As for the vault managed by a regulated financial institution, Eugene said it is managed by OpenEden Pte. Ltd., which is a registered fund management company regulated by the Monetary Authority of Singapore. The issuer of TBILL tokens, on the other hand, is Hill Lights International Ltd., which is recognized as a professional fund established under the British Virgin Islands Securities and Investment Business Act 2010, according to OpenEden’s website.
Besides Saxo Bank, OpenEden has partnered with multiple other firms, including Circle (fiat on-ramp), DBS Bank (fiat banking partner), KPMG (tax advisor), Elliptic (blockchain compliance), Harneys (legal counsel), Capital Asia Investments (fund administrator), and TJ Assurance Partners PAC (fund auditor), according to the statement. The startup has also partnered with Chainlink to provide “real-time transparency into the underlying assets of TBILL tokens.”
Products in OpenEden’s pipeline
As the T-Bill vault goes live today, OpenEden plans to onboard 30 to 50 clients that are on its waitlist, Eugene said. Those clients include decentralized autonomous organizations (DAOs), crypto funds and decentralized finance (DeFi) protocols, he added.
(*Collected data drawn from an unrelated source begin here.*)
(** X4. Called on an array of [n] cells, [permutations] yields [n!]
    arrays, which are exactly the orderings of the array; when the cells are
    distinct no ordering is yielded twice.  The shared buffer is back in its
    initial order afterwards when [n] is odd and rotated by one position
    when [n] is even. *)
Theorem permutations_exact {A : Type} (array : list A) :
  let n := length array in
  length (fst (permutations n array)) = fact n
  /\ (forall q, In q (fst (permutations n array)) <-> Permutation array q)
  /\ (NoDup array -> NoDup (fst (permutations n array)))
  /\ snd (permutations n array) = if Nat.even n then rotr array else array.
Proof.
  intros n. split; [apply permutations_length|].
  split; [intros q; apply permutations_complete|]. split.
  - intros Hnd. pose proof (permutations_nodup n array [] eq_refl Hnd) as H.
    by rewrite app_nil_r in H.
  - destruct (permutations_spec n array [] eq_refl) as (Y & HY & _).
    rewrite !app_nil_r in HY. by rewrite HY.
Qed.

(** ** Energy of the canonical stacking *)

Lemma fold_left_add_shift (l : list Z) : forall acc,
  fold_left Z.add l acc = acc + fold_left Z.add l 0.
Proof.
  induction l as [|v l IH]; intros acc; simpl; [lia|].
  rewrite (IH (acc + v)), (IH (0 + v)). lia.
Qed.

Lemma energy_of_cons (v : Z) (pattern : list Z) :
  energy_of (v :: pattern) = v + energy_of pattern.
Proof. unfold energy_of. simpl. apply fold_left_add_shift. Qed.

Lemma energy_of_lower (pattern : list Z) :
  Forall (fun v => 1 <= v) pattern -> Z.of_nat (length pattern) <= energy_of pattern.
Proof.
  induction 1 as [|v pattern Hv _ IH]; [reflexivity|].
  rewrite energy_of_cons. simpl length. lia.
Qed.

Lemma intervals_in_range (chord : list Z) :
  NoDup chord -> Forall is_pitch_class chord ->
  Forall (fun v => 1 <= v <= 11) (intervals chord).
Proof.
  induction chord as [|a [|b rest] IH]; intros Hnd Hpc; try constructor.
  - apply NoDup_cons in Hnd as [Ha _].
    inversion Hpc as [|? ? Hapc Hpc']; subst. inversion Hpc' as [|? ? Hbpc _]; subst.
    destruct (normalize_interval_distinct a b Hapc Hbpc) as [-> Hr]; [|exact Hr].
    intros ->. apply Ha. by left.
  - apply IH; [by apply NoDup_cons in Hnd as [_ ?]|by inversion Hpc].
Qed.

Lemma last_cons_default {A : Type} (l : list A) : forall (c d d' : A),
  List.last (c :: l) d = List.last (c :: l) d'.
Proof.
  induction l as [|x l IH]; intros c d d'; [reflexivity|].
  change (List.last (x :: l) d = List.last (x :: l) d'). apply IH.
Qed.

Lemma last_cons_step {A : Type} (l : list A) (b a : A) :
  List.last (b :: l) a = List.last l b.
Proof. destruct l as [|c l]; [reflexivity|]. apply (last_cons_default (c :: l) b a b) || (change (List.last (c :: l) a = List.last (c :: l) b); apply last_cons_default). Qed.

Lemma last_In_cons {A : Type} (l : list A) : forall a : A, In (List.last l a) (a :: l).
Proof.
  induction l as [|b l IH]; intros a; [by left|].
  rewrite last_cons_step. right. apply IH.
Qed.
(* ===== verification/CString.v ===== *)
(** * The parts of the C library the program relies on

    Character classification in the C locale, searching and trimming strings, decimal
    conversion in both directions, and the width of [int] and [long].  Strings are lists of
    bytes without the terminating NUL; reading the byte at the end of a string yields NUL.
    [atoi] and [strtol] follow the documented glibc behaviour: the value of the longest
    numeric prefix, saturated to the 64-bit [long] range, then converted to the 32-bit [int]
    by [atoi] keeping the low 32 bits. *)

From stdpp Require Import base list strings sets.
From Stdlib Require Import Ascii.
From S2P Require Import Prelude.

(** ** Characters *)

Definition NUL : ascii := "000"%char.
Definition DQUOTE : ascii := "034"%char.
Definition SQUOTE : ascii := "'"%char.
Definition BACKSLASH : ascii := "\"%char.
Definition CR : ascii := "013"%char.
Definition LF : ascii := "010"%char.
Definition TAB : ascii := "009"%char.

(** The value of a byte as an [unsigned char]. *)
Definition code (c : ascii) : N := N_of_ascii c.

(** The byte a cursor points at: NUL at the end of the string. *)
Definition peek (s : cstr) : ascii :=
  match s with [] => NUL | c :: _ => c end.

Definition between (lo hi : N) (c : ascii) : bool := (lo <=? code c)%N && (code c <=? hi)%N.

Definition isspace (c : ascii) : bool := between 9 13 c || (code c =? 32)%N.
Definition isdigit (c : ascii) : bool := between 48 57 c.
Definition isupper (c : ascii) : bool := between 65 90 c.
Definition islower (c : ascii) : bool := between 97 122 c.
Definition isalpha (c : ascii) : bool := isupper c || islower c.
Definition isalnum (c : ascii) : bool := isalpha c || isdigit c.
Definition tolower (c : ascii) : ascii := if isupper c then ascii_of_N (code c + 32) else c.
Definition toupper (c : ascii) : ascii := if islower c then ascii_of_N (code c - 32) else c.

(** A literal written with single quotes where the C text has double quotes. *)
Definition dq (s : cstr) : cstr := map (λ c, if Ascii.eqb c SQUOTE then DQUOTE else c) s.

(** ** Machine integers *)

Definition INT_MIN : Z := -2147483648.
Definition INT_MAX : Z := 2147483647.
Definition LONG_MIN : Z := -9223372036854775808.
Definition LONG_MAX : Z := 9223372036854775807.
Lemma value_at_length s v rest : value_at s v rest → length rest < length s.
Proof.
  destruct 1 as [ws quote Hws Hq Hne Hall -> | ws Hws Hne Hall Hnq Hstop ->];
    rewrite ?length_app; simpl; rewrite ?length_app; destruct v; simpl; done || lia.
Qed.

Lemma symbol_at_length c s rest : symbol_at c s rest → length rest < length s.
Proof. intros (ws & _ & ->). rewrite length_app. simpl. lia. Qed.

Lemma peek_cons c (s : cstr) : peek s = c → c ≠ NUL → s = c :: tail s.
Proof. intros <- H. by apply peek_tail. Qed.

Lemma skip_peek_symbol c s :
  c ≠ NUL → peek (skip_whitespace s) = c → symbol_at c s (tail (skip_whitespace s)).
Proof.
  intros Hn Hp. destruct (skip_split isspace s) as (ws & Hws & Hs). exists ws. split; [done|].
  etrans; [exact Hs|]. f_equal. by apply peek_cons.
Qed.

Lemma parse_values_sound fuel s vs rest :
  parse_values fuel s = Some (Ok (vs, rest)) → values_at s vs rest.
Proof.
  revert s vs rest. induction fuel as [|fuel IH]; intros s vs rest; simpl; [done|].
  destruct (parse_value s) as [[v s1]|] eqn:Hv; [|done]. apply parse_value_sound in Hv.
  destruct (Ascii.eqb_spec (peek (skip_whitespace s1)) ",") as [Hc|_].
  - destruct (parse_values fuel _) as [[[vs' r]|]|] eqn:Hvs; [|done..]. intros [= <- <-].
    apply IH in Hvs. eapply values_more; [done| |done]. by apply skip_peek_symbol.
  - destruct (Ascii.eqb_spec (peek (skip_whitespace s1)) ")") as [Hc|_]; [|done].
    intros [= <- <-]. eapply values_last; [done|]. by apply skip_peek_symbol.
Qed.

Lemma parse_values_complete s vs rest fuel :
  values_at s vs rest → length s < fuel → parse_values fuel s = Some (Ok (vs, rest)).
Proof.
  intros Hvs. revert fuel.
  induction Hvs as [s v s1 rest Hv Hc | s v s1 s2 vs rest Hv Hc Hvs IH]; intros fuel Hf;
    (destruct fuel as [|fuel]; [lia|]); simpl; rewrite (parse_value_complete _ _ _ Hv);
    apply value_at_length in Hv; rewrite (symbol_at_skip _ _ _ Hc eq_refl); simpl; [done|].
  apply symbol_at_length in Hc. rewrite IH by lia. done.
Qed.

(** The loop returns for every input within the fuel [parse_insert] gives it. *)
Lemma parse_values_total s fuel : length s < fuel → is_Some (parse_values fuel s).
Proof.
  revert s. induction fuel as [|fuel IH]; intros s Hf; [lia|]. simpl.
  destruct (parse_value s) as [[v s1]|] eqn:Hv; [|done].
  apply parse_value_sound, value_at_length in Hv.
  destruct (Ascii.eqb_spec (peek (skip_whitespace s1)) ",") as [Hc|_].
  - apply skip_peek_symbol in Hc; [|done]. apply symbol_at_length in Hc.
    destruct (IH (tail (skip_whitespace s1))) as [[[??]|] ->]; [lia|done..].
  - by case_match.
Qed.

Lemma parse_condition_sound s c rest :
  parse_condition s = Ok (c, rest) → end_at rest → condition_at s c rest.
Proof.
  destruct words as (_ & _ & Hw & _). unfold parse_condition.
  destruct (match_keyword s _) as [s1|] eqn:Hk; [|intros [= <- <-]; by constructor].
  apply match_keyword_spec in Hk; [|done].
  destruct (parse_identifier s1) as [[col s2]|] eqn:Hi; simpl; [|done].
  apply parse_identifier_spec in Hi. case_match eqn:He; [done|].
  apply negb_false_iff, ascii_eqb_eq in He. apply skip_peek_symbol in He; [|done].
  destruct (parse_value _) as [[v r]|] eqn:Hv; simpl; [|done]. intros [= <- <-] _.
  apply parse_value_sound in Hv. by econstructor.
Qed.

Lemma parse_condition_complete s c rest :
  condition_at s c rest → parse_condition s = Ok (c, rest).
Proof.
  destruct words as (_ & _ & Hw & _). unfold parse_condition.
  destruct 1 as [s He | s s1 col s2 s3 v rest Hk Hi He Hv].
  - destruct (match_keyword s _) as [s1|] eqn:Hk; [|done].
    apply match_keyword_spec in Hk; [|done]. by eapply end_at_not_keyword in Hk.
  - rewrite (proj2 (match_keyword_spec _ _ _ Hw) Hk), (proj2 (parse_identifier_spec _ _ _) Hi). simpl.
    rewrite (symbol_at_skip _ _ _ He eq_refl). simpl. by rewrite (parse_value_complete _ _ _ Hv).
Qed.

#[local] Arguments parse_values : simpl never.

Lemma parse_select_sound s q : parse_select s = Ok q → statement s q.
Proof.
  destruct words as (Hsel & Hfrom & _). unfold parse_select.
  destruct (match_keyword s _) as [s1|] eqn:Hk1; [|done]. apply match_keyword_spec in Hk1; [|done].
  case_match eqn:Hstar; [done|]. apply negb_false_iff, ascii_eqb_eq in Hstar.
  apply skip_peek_symbol in Hstar; [|done].
  destruct (match_keyword (tail _) _) as [s3|] eqn:Hk2; [|done].
  apply match_keyword_spec in Hk2; [|done].
  destruct (parse_identifier s3) as [[t s4]|] eqn:Hi; simpl; [|done]. apply parse_identifier_spec in Hi.
  destruct (parse_condition s4) as [[c s5]|] eqn:Hc; simpl; [|done].
  destruct (parse_end s5) as [[]|] eqn:He; simpl; [|done]. intros [= <-]. apply parse_end_spec in He.
  eapply select_statement; try done. by apply parse_condition_sound.
Qed.

Lemma parse_insert_sound s q : parse_insert s = Ok q → statement s q.
Proof.
  destruct words as (_ & _ & _ & Hins & Hinto & Hval). unfold parse_insert.
  destruct (match_keyword s _) as [s1|] eqn:Hk1; [|done]. apply match_keyword_spec in Hk1; [|done].
  destruct (match_keyword s1 _) as [s2|] eqn:Hk2; [|done]. apply match_keyword_spec in Hk2; [|done].
  destruct (parse_identifier s2) as [[t s3]|] eqn:Hi; simpl; [|done]. apply parse_identifier_spec in Hi.
  destruct (match_keyword s3 _) as [s4|] eqn:Hk3; [|done]. apply match_keyword_spec in Hk3; [|done].
  case_match eqn:Hp; [done|]. apply negb_false_iff, ascii_eqb_eq in Hp.
  apply skip_peek_symbol in Hp; [|done].
  destruct (parse_values _ _) as [[[vs s6]|]|] eqn:Hvs; simpl; [|done..].
  destruct (parse_end s6) as [[]|] eqn:He; simpl; [|done]. intros [= <-]. apply parse_end_spec in He.
  apply parse_values_sound in Hvs. by eapply insert_statement.
Qed.
(** One iteration of the line loop.  The text is freed before the error message is formatted
    from it, so the message holds whatever the freed block contains. *)
Definition schema_line (w : World) (s : Schema) (l : cstr) : result SqlError Schema :=
  let trimmed_line := trim l in
  match trimmed_line with
  | [] => Ok s
  | _ =>
      match split_at "=" trimmed_line with
      | None => fail («"invalid schema line: "» ++ freed w trimmed_line)
      | Some (before, after) =>
          s' ← schema_assign s (trim before) (trim after);
          Ok (update_primary_key_index s')
      end
  end.

Fixpoint schema_lines (w : World) (s : Schema) (ls : list cstr) : result SqlError Schema :=
  match ls with
  | [] => Ok s
  | l :: ls' => s' ← schema_line w s l; schema_lines w s' ls'
  end.

Definition schema_path (db_root table_name : cstr) : cstr :=
  bounded SQL_PATH_BUFFER_SIZE (db_root ++ «"/schema/"» ++ table_name ++ «".schema"»).

Definition load_schema (w : World) (db_root table_name : cstr) : result SqlError Schema :=
  let s0 := mkSchema table_name [] None (-1)%Z false in
  text ← sql_read_text_file w (schema_path db_root table_name);
  s ← schema_lines w s0 (strtok_lines text);
  if Nat.eqb (column_count s) 0 then fail «"schema has no columns"» else Ok s.

(** ** Specification *)

(** A schema a table can be used with: the primary key index, when set, names the column. *)
Definition schema_ok (s : Schema) : Prop :=
  columns s ≠ [] ∧
  (primary_key_index s = (-1)%Z ∨
   ∃ c, (0 <= primary_key_index s)%Z ∧ columns s !! Z.to_nat (primary_key_index s) = Some c).

(** The key of a line, as the loop reads it. *)
Definition line_key (l : cstr) : option cstr :=
  match split_at "=" (trim l) with None => None | Some (before, _) => Some (trim before) end.

(** The text of a schema file that denotes [s]. *)
Definition column_type_name (t : ColumnType) : cstr :=
  match t with
  | COLUMN_TYPE_INT => «"int"»
  | COLUMN_TYPE_FLOAT => «"float"»
  | COLUMN_TYPE_STRING => «"string"»
  end.

Definition print_column (c : ColumnDef) : cstr := col_name c ++ ":"%char :: column_type_name (col_type c).

Fixpoint join (sep : ascii) (l : list cstr) : cstr :=
  match l with
  | [] => []
  | [x] => x
  | x :: l' => x ++ sep :: join sep l'
  end.

Definition assignment (key value : cstr) : cstr := key ++ "="%char :: value.

Definition schema_file_lines (s : Schema) : list cstr :=
  [assignment «"table"» (schema_table_name s);
   assignment «"columns"» (join "," (map print_column (columns s)));
   assignment «"pkey"» (default [] (primary_key s));
   assignment «"autoincrement"» (if autoincrement s then «"true"» else «"false"»)].

Definition print_schema (s : Schema) : cstr := concat (map (λ l, l ++ [LF]) (schema_file_lines s)).

(** Names that survive the file format. *)
Definition plain_name (n : cstr) : Prop :=
  n ≠ [] ∧ trimmed n ∧ LF ∉ n ∧ NUL ∉ n ∧ ","%char ∉ n ∧ ":"%char ∉ n ∧ "="%char ∉ n.

Definition printable_schema (s : Schema) : Prop :=
  plain_name (schema_table_name s) ∧ columns s ≠ [] ∧
  Forall (λ c, plain_name (col_name c)) (columns s) ∧
  ∃ pk i, primary_key s = Some pk ∧ plain_name pk ∧
    find_column (columns s) pk = Some i ∧ primary_key_index s = Z.of_nat i.

(** ** Lemmas: splitting and joining *)

Lemma split_on_nonempty c s : split_on c s ≠ [].
Proof. destruct s; simpl; repeat case_match; done. Qed.

Lemma split_on_none c s : c ∉ s → split_on c s = [s].
Proof.
  induction s as [|x s IH]; intros Hs; simpl; [done|].
  rewrite (proj2 (ascii_eqb_neq x c)) by set_solver. by rewrite IH by set_solver.
Qed.

Lemma split_on_app c l r : c ∉ l → split_on c (l ++ c :: r) = l :: split_on c r.
Proof.
  induction l as [|x l IH]; intros Hl; simpl; [by rewrite (proj2 (ascii_eqb_eq c c))|].
  rewrite (proj2 (ascii_eqb_neq x c)) by set_solver. by rewrite IH by set_solver.
Qed.

Lemma split_on_join c l : l ≠ [] → Forall (λ x, c ∉ x) l → split_on c (join c l) = l.
Proof.
  intros Hne Hl. induction Hl as [|x l Hx Hl IH]; [done|]. destruct l as [|y l].
  - by apply split_on_none.
  - change (join c (x :: y :: l)) with (x ++ c :: join c (y :: l)).
    rewrite split_on_app by done. by rewrite IH.
Qed.

Lemma trimmed_app l1 l2 : l1 ≠ [] → l2 ≠ [] → isspace (peek l1) = false → trimmed l2 → trimmed (l1 ++ l2).
Proof.
  intros H1 H2 Hp [_ Hl]. split.
  - destruct l1; [done|]. simpl in *. naive_solver.
  - intros c Hc. apply Hl. rewrite last_app in Hc. destruct (last l2) as [d|] eqn:E; [done|].
    by apply last_None in E.
Qed.

Lemma trimmed_peek s : s ≠ [] → trimmed s → isspace (peek s) = false.
Proof. intros Hne [Hh _]. destruct s; [done|]. by apply Hh. Qed.

Lemma trimmed_join c l :
  isspace c = false → l ≠ [] → Forall (λ x, x ≠ [] ∧ trimmed x) l → trimmed (join c l) ∧ join c l ≠ [].
Proof.
  intros Hc Hne Hl. induction Hl as [|x l [Hx Ht] Hl IH]; [done|]. destruct l as [|y l]; [done|].
  change (join c (x :: y :: l)) with (x ++ c :: join c (y :: l)).
  destruct IH as [IHt IHn]; [done|]. split; [|by destruct x].
  apply trimmed_app; [done|done|by apply trimmed_peek|].
  apply (trimmed_app [c]); done.
Qed.

(** ** Lemmas: reading back a printed schema *)

Lemma parse_print_column c : plain_name (col_name c) → parse_column (print_column c) = Ok c.
Proof.
  intros (Hne & Ht & _ & _ & _ & Hcolon & _). unfold parse_column, print_column.
  assert (Hty : column_type_name (col_type c) ≠ [] ∧ trimmed (column_type_name (col_type c)))
    by (destruct (col_type c); (split; [done|]; split; intros ? [= <-]; done)).
  destruct Hty as [Hty1 Hty2].
  rewrite trim_id by (apply trimmed_app; [done|done|by apply trimmed_peek|by apply (trimmed_app [":"%char])]).
  rewrite split_at_app by done. rewrite !trim_id by done. destruct c as [n []]; done.
Qed.

Lemma parse_print_columns cols :
  Forall (λ c, plain_name (col_name c)) cols → parse_column_list (map print_column cols) = Ok cols.
Proof.
  induction 1 as [|c cols Hc _ IH]; [done|]. cbn [map parse_column_list].
  assert (Hpc := parse_print_column c Hc). destruct (print_column c) as [|x p] eqn:E.
  { unfold print_column in E. by apply app_nil in E as [_ ?]. }
  rewrite Hpc. simpl. by rewrite IH.
Qed.

Lemma print_column_plain c :
  plain_name (col_name c) →
  ","%char ∉ print_column c ∧ LF ∉ print_column c ∧ NUL ∉ print_column c ∧
  print_column c ≠ [] ∧ trimmed (print_column c).
Proof.
  intros (Hne & Ht & Hlf & Hnul & Hcomma & _). unfold print_column.
  assert (Hty : ","%char ∉ column_type_name (col_type c) ∧ LF ∉ column_type_name (col_type c) ∧
    NUL ∉ column_type_name (col_type c) ∧ column_type_name (col_type c) ≠ [] ∧ trimmed (column_type_name (col_type c))).
  { destruct (col_type c); (split_and!; [apply (bool_decide_unpack _); done..|]; split; intros ? [= <-]; done). }
  destruct Hty as (H1 & H2 & H3 & H4 & H5). rewrite !not_elem_of_app, !not_elem_of_cons.
  split_and!; try done.
  - by destruct (col_name c).
  - apply trimmed_app; [done|done|by apply trimmed_peek|by apply (trimmed_app [":"%char])].
Qed.

Lemma elem_of_join c x l : x ∈ join c l → x = c ∨ ∃ y, y ∈ l ∧ x ∈ y.
Proof.
  induction l as [|y l IH]; [set_solver|]. destruct l as [|z l].
  - intros H. right. exists y. split; [left|done].
  - change (join c (y :: z :: l)) with (y ++ c :: join c (z :: l)).
    rewrite elem_of_app, elem_of_cons. intros [H|[->|H]]; [set_solver|by left|].
    apply IH in H as [->|(u & Hu & Hx)]; [by left|]. right. exists u. split; [by right|done].
Qed.

(** A [key=value] line with a trimmed value assigns it. *)
Lemma schema_line_assign w s key value :
  key ≠ [] → trimmed key → "="%char ∉ key → value ≠ [] → trimmed value →
  schema_line w s (assignment key value) =
    s' ← schema_assign s key value; Ok (update_primary_key_index s').
Proof.
  intros Hk Htk Heq Hv Htv. unfold schema_line, assignment.
  rewrite trim_id by (apply trimmed_app; [done|done|by apply trimmed_peek|by apply (trimmed_app ["="%char])]).
  rewrite split_at_app by done. rewrite !trim_id by done. by destruct key.
Qed.

Lemma strtok_lines_concat ls :
  Forall (λ l, l ≠ [] ∧ LF ∉ l) ls → strtok_lines (concat (map (λ l, l ++ [LF]) ls)) = ls.
Proof.
  unfold strtok_lines. induction 1 as [|l ls [Hne Hl] _ IH]; [done|]. cbn [map concat].
  rewrite <- app_assoc. cbn [app]. rewrite split_on_app by done.
  destruct l as [|c l]; [done|]. cbn [List.filter length Nat.eqb negb]. by rewrite IH.
Qed.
Looking ahead, OpenEden plans to support more stablecoins and launch more products, including tokenized bonds, stocks, and real estate investment trusts (REITs), according to Eugene.
As for OpenEden’s business model, it will start charging fees once it reaches a certain amount of total value locked or TVL, Eugene said.
Last week, Citi said “almost anything of value can be tokenized” as the bank forecasts up to $4 trillion in tokenized digital securities and up to $5 trillion of central bank digital currency could be circulating in major economies in the world, half of which could be linked to distributed ledger technology.
Tokenizing financial and real-world assets could be the “killer use-case” that blockchain needs to drive a breakthrough, according to the bank.